─── The records ───

(** X5. A single-token decode through two-dimensional cache ids (one
    active token, as many active sequences as the cache has) returns
    both caches in the flattened shape [[n_positions * n_seqs;
    n_kv_heads * d_head]], not in the shape they came in.  One index
    tensor serves both scatters: a row of the flattened key cache is
    overwritten by row [i] of the flattened keys exactly when the same
    row of the flattened value cache is overwritten by row [i] of the
    flattened values, the last write to a row winning. *)
Theorem fused_kv_update_cache_decode
    (cached_keys cached_vals keys vals : Tensor T) (cache_ids : Tensor Z)
    (start_ids : option (Tensor Z)) (neuron_config : option NeuronConfig)
    (n_positions n_seqs n_kv_heads d_head kh kd c0 : nat)
    (Hids : sizes cache_ids = [c0; 1])
    (Hcache : sizes cached_keys =
              if bsh_layout neuron_config
              then [n_seqs; n_positions; n_kv_heads; d_head]
              else [n_positions; n_seqs; n_kv_heads; d_head])
    (Hkeys : sizes keys =
             if bsh_layout neuron_config
             then [n_seqs; 1; kh; kd]
             else [1; n_seqs; kh; kd]) :
  exists updated_keys updated_vals g (ix : nat -> Z),
    run (fused_kv_update_cache cached_keys cached_vals cache_ids keys vals
           start_ids neuron_config) [] = (inr (updated_keys, updated_vals), g) /\
    ops_of g = [OpHlo "transpose"; OpReshape; OpReshape; OpReshape; OpReshape;
                OpHlo "update_indices_decode"; OpHlo "transpose";
                OpScatter "assign"; OpScatter "assign"] /\
    sizes updated_keys = [n_positions * n_seqs; n_kv_heads * d_head] /\
    sizes updated_vals = [n_positions * n_seqs; n_kv_heads * d_head] /\
    dtype updated_keys = dtype cached_keys /\
    dtype updated_vals = dtype cached_vals /\
    forall r c,
      elem updated_keys [r; c] =
        match last_hit ix (seq 0 n_seqs) (Z.of_nat r) with
        | Some i =>
          elem keys (unravel (sizes keys) (ravel [n_seqs; n_kv_heads * d_head] [i; c]))
        | None =>
          elem cached_keys
            (unravel (sizes cached_keys)
               (ravel [n_positions * n_seqs; n_kv_heads * d_head] [r; c]))
        end /\
      elem updated_vals [r; c] =
        match last_hit ix (seq 0 n_seqs) (Z.of_nat r) with
        | Some i =>
          elem vals (unravel (sizes vals) (ravel [n_seqs; n_kv_heads * d_head] [i; c]))
        | None =>
          elem cached_vals
            (unravel (sizes cached_vals)
               (ravel [n_positions * n_seqs; n_kv_heads * d_head] [r; c]))
        end.
Proof.
  destruct cache_ids as [di si ei], cached_keys as [dc sc ec], keys as [dk sk ek].
  unfold run, fused_kv_update_cache, bsh_layout, config_flags in *.
  cbn [sizes dtype] in *. subst si.
  assert (H2d : (1 <? List.length [c0; 1]) = true) by reflexivity.
  destruct neuron_config as [[fq [|] gq]|]; cbn in Hcache, Hkeys; subst sc sk;
    rewrite H2d;
    cbn -[Nat.mul String.append str_nat str_sizes Nat.ltb unravel ravel
          scatter_elem];
    rewrite (Nat.eqb_refl n_seqs);
    cbn -[Nat.mul String.append str_nat str_sizes Nat.ltb unravel ravel
          scatter_elem];
    eexists _, _, _, _; (split; [reflexivity|]); (split; [reflexivity|]);
    cbn -[Nat.mul unravel ravel scatter_elem];
    repeat (split; [reflexivity|]);
    intros r c; rewrite !scatter_assign_entries; cbn [sizes nth];
    split; reflexivity.
Qed.
(** ** Induction over nested values *)

Section ValueInd.
Variable P : Value → Prop.
Hypothesis Pundefined : P VUndefined.
Hypothesis Pnull : P VNull.
Hypothesis Pboolean : ∀ b, P (VBoolean b).
Hypothesis Pnumber : ∀ x, P (VNumber x).
Hypothesis Pstring : ∀ s, P (VString s).
Hypothesis Pobject :
  ∀ o : Object, Forall (fun kv => P kv.2) o → P (VObject o).
Hypothesis Parray : ∀ a : Array, Forall P a → P (VArray a).
Hypothesis Pfloat32array : ∀ a, P (VFloat32Array a).
Hypothesis Pfunction : ∀ f, P (VFunction f).

Fixpoint Value_nested_ind (v : Value) : P v :=
  match v with
  | VUndefined => Pundefined
  | VNull => Pnull
  | VBoolean b => Pboolean b
  | VNumber x => Pnumber x
  | VString s => Pstring s
  | VObject o =>
      Pobject o
        ((fix entries (l : list (string * Value)) :
            Forall (fun kv => P kv.2) l :=
            match l with
            | [] => List.Forall_nil _
            | kv :: l' =>
                List.Forall_cons _ kv l' (Value_nested_ind kv.2) (entries l')
            end) o)
  | VArray a =>
      Parray a
        ((fix elems (l : list Value) : Forall P l :=
            match l with
            | [] => List.Forall_nil _
            | e :: l' =>
                List.Forall_cons _ e l' (Value_nested_ind e) (elems l')
            end) a)
  | VFloat32Array a => Pfloat32array a
  | VFunction f => Pfunction f
  end.
End ValueInd.

(** * Supporting lemmas *)

(** ** Strings *)

Lemma string_app_assoc (s1 s2 s3 : string) :
  (s1 +:+ s2) +:+ s3 = s1 +:+ (s2 +:+ s3).
Proof.
  induction s1 as [|c s1 IH]; [reflexivity|].
  change (String c ((s1 +:+ s2) +:+ s3) = String c (s1 +:+ (s2 +:+ s3))).
  by rewrite IH.
Qed.

Lemma string_app_nil_r (s : string) : s +:+ "" = s.
Proof.
  induction s as [|c s IH]; [reflexivity|].
  change (String c (s +:+ "") = String c s). by rewrite IH.
Qed.

Lemma string_length_app (s1 s2 : string) :
  String.length (s1 +:+ s2) = (String.length s1 + String.length s2)%nat.
Proof.
  induction s1 as [|c s1 IH]; [reflexivity|].
  change (Datatypes.S (String.length (s1 +:+ s2)) =
          Datatypes.S (String.length s1 + String.length s2)).
  by rewrite IH.
Qed.

Lemma concat_empty_sep_cons (x : string) (xs : list string) :
  String.concat "" (x :: xs) = x +:+ String.concat "" xs.
Proof. destruct xs; simpl; [by rewrite string_app_nil_r|done]. Qed.

(** Cutting a string back to the length of its first part. *)
Lemma substring_0_app (s1 s2 : string) :
  String.substring 0 (String.length s1) (s1 +:+ s2) = s1.
Proof.
  induction s1 as [|c s1 IH].
  - by destruct s2.
  - change (String c (String.substring 0 (String.length s1) (s1 +:+ s2))
            = String c s1).
    by rewrite IH.
Qed.

(** ** Loops *)

Lemma trail_concat (e : string) (es : list string) :
  trail (e :: es) = String.concat ", " (e :: es) +:+ ", ".
Proof.
  revert e. induction es as [|e' es IH]; intros e.
  - simpl. by rewrite string_app_nil_r.
  - change (trail (e :: e' :: es)) with (e +:+ ", " +:+ trail (e' :: es)).
    change (String.concat ", " (e :: e' :: es))
      with (e +:+ ", " +:+ String.concat ", " (e' :: es)).
    by rewrite IH, !string_app_assoc.
Qed.

Lemma for_from_trail (body : N → string → result string)
    (es : list string) :
  ∀ (i : N) (st : string),
    (∀ (j : nat) (e ss : string),
        es !! j = Some e →
        body (i + N.of_nat j) ss = Ok (ss +:+ e +:+ ", ")) →
    for_from i (length es) body st = Ok (st +:+ trail es).
Proof.
  induction es as [|e es IH]; intros i st Hel.
  - simpl. by rewrite string_app_nil_r.
  - cbn [length for_from].
    pose proof (Hel 0%nat e st eq_refl) as H0.
    rewrite N.add_0_r in H0. rewrite H0. cbn [mbind result_bind].
    rewrite IH.
    + cbn [trail foldr]. by rewrite !string_app_assoc.
    + intros j e' ss Hj. specialize (Hel (Datatypes.S j) e' ss Hj).
      by replace (N.succ i + N.of_nat j) with (i + N.of_nat (S j)) by lia.
Qed.

Lemma vector_at_map {A B : Type} (f : A → B) (v : list A) (i : N) :
  vector_at (map f v) i = f <$> vector_at v i.
Proof.
  unfold vector_at.
  change (map f v) with (f <$> v). rewrite list_lookup_fmap.
  by destruct (v !! N.to_nat i).
Qed.

(** ** The bounded preview *)

Lemma size_sub_small : size_sub 1 2 = 2 ^ 64 - 1.
Proof. reflexivity. Qed.

Lemma size_sub_exact (a b : N) : b ≤ a → size_sub a b = a - b.
Proof.
  intros Hle. unfold size_sub.
  by destruct (N.leb_spec b a) as [_|?]; [|lia].
Qed.

(** On operands in the range of [size_t], [size_sub] is subtraction
    modulo [2^64]. *)
Lemma size_sub_modular (a b : N) :
  a < SIZE_MODULUS → b < SIZE_MODULUS →
  Z.of_N (size_sub a b)
  = ((Z.of_N a - Z.of_N b) mod Z.of_N SIZE_MODULUS)%Z.
Proof.
  intros Ha Hb. unfold size_sub.
  destruct (N.leb_spec b a) as [Hle|Hlt].
  - rewrite Z.mod_small; lia.
  - replace (Z.of_N a - Z.of_N b)%Z
      with ((Z.of_N a + Z.of_N SIZE_MODULUS - Z.of_N b)
            + (-1) * Z.of_N SIZE_MODULUS)%Z by lia.
    rewrite Z.mod_add by (unfold SIZE_MODULUS; simpl; lia).
    rewrite Z.mod_small; lia.
Qed.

───

Your task:
Retype the records above exactly, from their first line through the line that contains "Theorem fused_kv_update_cache_decode", and stop there.

Response:
(** X5. A single-token decode through two-dimensional cache ids (one
    active token, as many active sequences as the cache has) returns
    both caches in the flattened shape [[n_positions * n_seqs;
    n_kv_heads * d_head]], not in the shape they came in.  One index
    tensor serves both scatters: a row of the flattened key cache is
    overwritten by row [i] of the flattened keys exactly when the same
    row of the flattened value cache is overwritten by row [i] of the
    flattened values, the last write to a row winning. *)
Theorem fused_kv_update_cache_decode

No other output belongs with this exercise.